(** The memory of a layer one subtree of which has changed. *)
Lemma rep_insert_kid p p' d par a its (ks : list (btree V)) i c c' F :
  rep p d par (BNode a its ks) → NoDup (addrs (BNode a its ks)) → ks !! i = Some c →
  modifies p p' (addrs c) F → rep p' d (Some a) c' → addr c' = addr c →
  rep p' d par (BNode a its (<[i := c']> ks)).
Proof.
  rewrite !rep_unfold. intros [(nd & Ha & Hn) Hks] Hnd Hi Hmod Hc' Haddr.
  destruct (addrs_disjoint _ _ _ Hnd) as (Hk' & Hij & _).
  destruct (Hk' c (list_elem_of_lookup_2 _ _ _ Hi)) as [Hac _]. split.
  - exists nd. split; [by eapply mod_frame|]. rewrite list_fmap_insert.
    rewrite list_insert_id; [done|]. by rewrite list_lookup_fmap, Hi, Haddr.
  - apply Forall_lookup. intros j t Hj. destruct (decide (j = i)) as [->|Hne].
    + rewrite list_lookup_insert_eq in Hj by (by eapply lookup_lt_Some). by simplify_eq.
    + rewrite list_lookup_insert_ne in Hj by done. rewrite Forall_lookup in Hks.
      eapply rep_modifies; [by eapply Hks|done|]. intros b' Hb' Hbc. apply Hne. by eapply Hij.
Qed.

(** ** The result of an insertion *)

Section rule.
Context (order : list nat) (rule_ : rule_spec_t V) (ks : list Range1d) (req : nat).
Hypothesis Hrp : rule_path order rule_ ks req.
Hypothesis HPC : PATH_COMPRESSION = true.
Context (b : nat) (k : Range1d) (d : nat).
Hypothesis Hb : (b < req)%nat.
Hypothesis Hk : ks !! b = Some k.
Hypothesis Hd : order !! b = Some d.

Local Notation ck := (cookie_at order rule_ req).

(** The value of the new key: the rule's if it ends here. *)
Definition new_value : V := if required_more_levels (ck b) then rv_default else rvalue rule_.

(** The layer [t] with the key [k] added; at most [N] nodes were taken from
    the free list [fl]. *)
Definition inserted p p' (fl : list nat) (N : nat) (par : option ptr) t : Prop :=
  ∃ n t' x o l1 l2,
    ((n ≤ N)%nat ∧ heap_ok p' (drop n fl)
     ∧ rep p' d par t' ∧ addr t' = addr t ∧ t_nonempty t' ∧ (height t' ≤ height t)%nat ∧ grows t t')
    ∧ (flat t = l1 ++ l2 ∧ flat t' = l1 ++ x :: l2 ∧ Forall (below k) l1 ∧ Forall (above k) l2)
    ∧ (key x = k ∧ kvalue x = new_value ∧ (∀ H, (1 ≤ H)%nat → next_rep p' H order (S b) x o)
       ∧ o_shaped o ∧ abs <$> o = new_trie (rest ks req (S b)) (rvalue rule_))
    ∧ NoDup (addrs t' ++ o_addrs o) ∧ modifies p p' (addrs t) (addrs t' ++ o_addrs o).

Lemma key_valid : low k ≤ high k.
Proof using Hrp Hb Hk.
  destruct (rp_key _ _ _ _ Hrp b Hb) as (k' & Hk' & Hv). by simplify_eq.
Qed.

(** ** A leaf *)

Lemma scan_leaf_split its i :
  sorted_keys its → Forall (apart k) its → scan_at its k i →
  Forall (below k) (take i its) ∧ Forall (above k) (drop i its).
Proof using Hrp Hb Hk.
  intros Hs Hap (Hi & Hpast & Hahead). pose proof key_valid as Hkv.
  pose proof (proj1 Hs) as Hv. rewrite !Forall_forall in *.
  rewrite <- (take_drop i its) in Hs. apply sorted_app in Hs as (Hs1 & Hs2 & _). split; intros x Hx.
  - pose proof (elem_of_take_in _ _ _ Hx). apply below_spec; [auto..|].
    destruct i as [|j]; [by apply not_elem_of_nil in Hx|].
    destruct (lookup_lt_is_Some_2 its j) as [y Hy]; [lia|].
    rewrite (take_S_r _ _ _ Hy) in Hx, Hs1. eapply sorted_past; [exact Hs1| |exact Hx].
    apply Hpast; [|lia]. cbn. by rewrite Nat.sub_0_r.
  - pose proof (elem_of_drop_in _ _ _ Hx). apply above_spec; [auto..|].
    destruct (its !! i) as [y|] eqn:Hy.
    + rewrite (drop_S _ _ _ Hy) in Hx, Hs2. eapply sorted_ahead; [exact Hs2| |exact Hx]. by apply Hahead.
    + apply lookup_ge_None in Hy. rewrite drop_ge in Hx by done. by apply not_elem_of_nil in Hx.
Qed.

WORK TASK: Nothing in the material should be left out; output it exactly.

EXERCISE OUTPUT:
(** The memory of a layer one subtree of which has changed. *)
Lemma rep_insert_kid p p' d par a its (ks : list (btree V)) i c c' F :
  rep p d par (BNode a its ks) → NoDup (addrs (BNode a its ks)) → ks !! i = Some c →
  modifies p p' (addrs c) F → rep p' d (Some a) c' → addr c' = addr c →
  rep p' d par (BNode a its (<[i := c']> ks)).
Proof.
  rewrite !rep_unfold. intros [(nd & Ha & Hn) Hks] Hnd Hi Hmod Hc' Haddr.
  destruct (addrs_disjoint _ _ _ Hnd) as (Hk' & Hij & _).
  destruct (Hk' c (list_elem_of_lookup_2 _ _ _ Hi)) as [Hac _]. split.
  - exists nd. split; [by eapply mod_frame|]. rewrite list_fmap_insert.
    rewrite list_insert_id; [done|]. by rewrite list_lookup_fmap, Hi, Haddr.
  - apply Forall_lookup. intros j t Hj. destruct (decide (j = i)) as [->|Hne].
    + rewrite list_lookup_insert_eq in Hj by (by eapply lookup_lt_Some). by simplify_eq.
    + rewrite list_lookup_insert_ne in Hj by done. rewrite Forall_lookup in Hks.
      eapply rep_modifies; [by eapply Hks|done|]. intros b' Hb' Hbc. apply Hne. by eapply Hij.
Qed.

(** ** The result of an insertion *)

Section rule.
Context (order : list nat) (rule_ : rule_spec_t V) (ks : list Range1d) (req : nat).
Hypothesis Hrp : rule_path order rule_ ks req.
Hypothesis HPC : PATH_COMPRESSION = true.
Context (b : nat) (k : Range1d) (d : nat).
Hypothesis Hb : (b < req)%nat.
Hypothesis Hk : ks !! b = Some k.
Hypothesis Hd : order !! b = Some d.

Local Notation ck := (cookie_at order rule_ req).

(** The value of the new key: the rule's if it ends here. *)
Definition new_value : V := if required_more_levels (ck b) then rv_default else rvalue rule_.

(** The layer [t] with the key [k] added; at most [N] nodes were taken from
    the free list [fl]. *)
Definition inserted p p' (fl : list nat) (N : nat) (par : option ptr) t : Prop :=
  ∃ n t' x o l1 l2,
    ((n ≤ N)%nat ∧ heap_ok p' (drop n fl)
     ∧ rep p' d par t' ∧ addr t' = addr t ∧ t_nonempty t' ∧ (height t' ≤ height t)%nat ∧ grows t t')
    ∧ (flat t = l1 ++ l2 ∧ flat t' = l1 ++ x :: l2 ∧ Forall (below k) l1 ∧ Forall (above k) l2)
    ∧ (key x = k ∧ kvalue x = new_value ∧ (∀ H, (1 ≤ H)%nat → next_rep p' H order (S b) x o)
       ∧ o_shaped o ∧ abs <$> o = new_trie (rest ks req (S b)) (rvalue rule_))
    ∧ NoDup (addrs t' ++ o_addrs o) ∧ modifies p p' (addrs t) (addrs t' ++ o_addrs o).

Lemma key_valid : low k ≤ high k.
Proof using Hrp Hb Hk.
  destruct (rp_key _ _ _ _ Hrp b Hb) as (k' & Hk' & Hv). by simplify_eq.
Qed.

(** ** A leaf *)

Lemma scan_leaf_split its i :
  sorted_keys its → Forall (apart k) its → scan_at its k i →
  Forall (below k) (take i its) ∧ Forall (above k) (drop i its).
Proof using Hrp Hb Hk.
  intros Hs Hap (Hi & Hpast & Hahead). pose proof key_valid as Hkv.
  pose proof (proj1 Hs) as Hv. rewrite !Forall_forall in *.
  rewrite <- (take_drop i its) in Hs. apply sorted_app in Hs as (Hs1 & Hs2 & _). split; intros x Hx.
  - pose proof (elem_of_take_in _ _ _ Hx). apply below_spec; [auto..|].
    destruct i as [|j]; [by apply not_elem_of_nil in Hx|].
    destruct (lookup_lt_is_Some_2 its j) as [y Hy]; [lia|].
    rewrite (take_S_r _ _ _ Hy) in Hx, Hs1. eapply sorted_past; [exact Hs1| |exact Hx].
    apply Hpast; [|lia]. cbn. by rewrite Nat.sub_0_r.
  - pose proof (elem_of_drop_in _ _ _ Hx). apply above_spec; [auto..|].
    destruct (its !! i) as [y|] eqn:Hy.
    + rewrite (drop_S _ _ _ Hy) in Hx, Hs2. eapply sorted_ahead; [exact Hs2| |exact Hx]. by apply Hahead.
    + apply lookup_ge_None in Hy. rewrite drop_ge in Hx by done. by apply not_elem_of_nil in Hx.
Qed.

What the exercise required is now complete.